**Material provided:**
(** C4 — rotating a full buffer forward.  [Rotate(k)] with [k > 0] on a
    full buffer returns the content shifted cyclically to the left by [k],
    a permutation of the original, with the length still [N].  The reason is
    the order of the calls.  In every state a forward [Rotate] is the loop
    body run [k] times, and the body is [Head()], then [PopHead()], then
    [PushBack] of the value read.  At every iteration of the run on the full
    buffer the state is full again, [PopHead()] leaves [N - 1] elements, so
    the [PushBack] that follows does not find the buffer full: it appends
    the value after the remaining elements and discards nothing. *)
Theorem Rotate_full_preserves q (k : Z) :
  wf q → nowrap q → 0 < Capacity q → Full q = true →
  0 < k ≤ Int.max_signed →
  (∃ q', Rotate q k = Some q' ∧
         elements q' = rotate (Z.to_nat k) (elements q) ∧
         elements q' ≡ₚ elements q ∧
         Length q' = Capacity q) ∧
  (∀ (s : CacheQueue A) (n : Z),
     Empty s = false → 0 < n ≤ Int.max_signed →
     Rotate s n = loop (Z.to_nat n) rotate_forward s) ∧
  (∀ s : CacheQueue A,
     rotate_forward s = (stHead ← Head s; s1 ← PopHead s; PushBack s1 stHead)) ∧
  (∀ j : nat, (j < Z.to_nat k)%nat →
     ∃ qj x p qj',
       loop j rotate_forward q = Some qj ∧ Full qj = true ∧
       Head qj = Some x ∧ elements qj !! 0%nat = Some x ∧
       PopHead qj = Some p ∧ Length p = Capacity q - 1 ∧ Full p = false ∧
       elements p = drop 1 (elements qj) ∧
       PushBack p x = Some qj' ∧ elements qj' = elements p ++ [x] ∧
       Length qj' = Capacity q ∧ Full qj' = true ∧
       loop (S j) rotate_forward q = Some qj').
Proof.
  intros Hwf Hnw Hpos Hfull%Full_wf_size Hk.
  pose proof Hwf as (HN & Hs & Hh0 & Hh).
  pose proof (length_elements q Hwf) as Hlen. unfold Length, Size in Hlen.
  split_and!.
  - destruct (Rotate_spec q k) as (q' & Hq' & _ & Hs' & He);
      [done|done|lia|unfold Int.min_signed, Int.max_signed in *; lia|].
    assert (Hrot : elements q' = rotate (Z.to_nat k) (elements q)).
    { rewrite He. apply rotate_congr.
      rewrite Hlen, !Z2Nat.id by (try apply Z.mod_pos; lia).
      by rewrite Z.mod_mod by lia. }
    exists q'. split_and!; [done|done| |unfold Length, Size; lia].
    rewrite Hrot. apply rotate_Permutation.
  - intros s n He Hn. unfold Rotate. rewrite He. simpl.
    rewrite int_abs_small
      by (unfold Int.min_signed, Int.max_signed in *; lia).
    rewrite bool_decide_eq_false_2, bool_decide_eq_true_2 by lia. simpl.
    f_equal. lia.
  - done.
  - intros j Hj.
    pose proof (loop_full rotate_forward 1 j rotate_forward_full q
                  Hwf Hnw Hpos Hfull) as Hqj.
    set (qj := mkCacheQueue (m_CircleQ q) (phys q (Z.of_nat j * 1))
                 (m_CurrSize q)) in Hqj.
    pose proof (phys_range q (Z.of_nat j * 1) Hpos) as Hpr.
    destruct (wf_mk q (m_CircleQ q) (phys q (Z.of_nat j * 1)) (m_CurrSize q))
      as [Hwfj Hcapj]; [done|lia..|]. fold qj in Hwfj, Hcapj.
    assert (Hnwj : nowrap qj) by (by eapply nowrap_Capacity).
    assert (Hsj : m_CurrSize qj = Capacity q) by done.
    destruct (Head_is_Some qj Hwfj) as [x Hx]; [lia|].
    destruct (PopHead_spec qj Hwfj Hnwj)
      as (p & Hp & Hwfp & Hcapp & Hsp & Hep).
    destruct (PushBack_spec p x Hwfp) as (qj' & Hqj' & _ & Hcap' & Hs' & He');
      [by eapply nowrap_Capacity|lia|].
    rewrite decide_False in He' by lia.
    exists qj, x, p, qj'.
    assert (Hbody : rotate_forward qj = Some qj').
    { unfold rotate_forward. rewrite Hx. simpl. rewrite Hp. done. }
    split_and!; try done.
    + apply Full_true. lia.
    + rewrite <- Head_elements by (done || lia). done.
    + unfold Length, Size. lia.
    + apply Full_false. lia.
    + unfold Length, Size. lia.
    + apply Full_true. lia.
    + clear -Hqj Hbody. revert Hqj Hbody. generalize qj. clear qj.
      revert q. induction j as [|j IH]; intros q qj Hqj Hbody.
      * simpl in *. injection Hqj as ->. by rewrite Hbody.
      * simpl in *. destruct (rotate_forward q) as [q1|]; simpl in *; [|done].
        by eapply IH.
Qed.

**Assignment:**
Would you please copy exactly the part of the entries above that begins at the line containing "exists q'. split_and!;" and ends at the line containing "- intros j Hj.", both lines included?

**Solution:**
    exists q'. split_and!; [done|done| |unfold Length, Size; lia].
    rewrite Hrot. apply rotate_Permutation.
  - intros s n He Hn. unfold Rotate. rewrite He. simpl.
    rewrite int_abs_small
      by (unfold Int.min_signed, Int.max_signed in *; lia).
    rewrite bool_decide_eq_false_2, bool_decide_eq_true_2 by lia. simpl.
    f_equal. lia.
  - done.
  - intros j Hj.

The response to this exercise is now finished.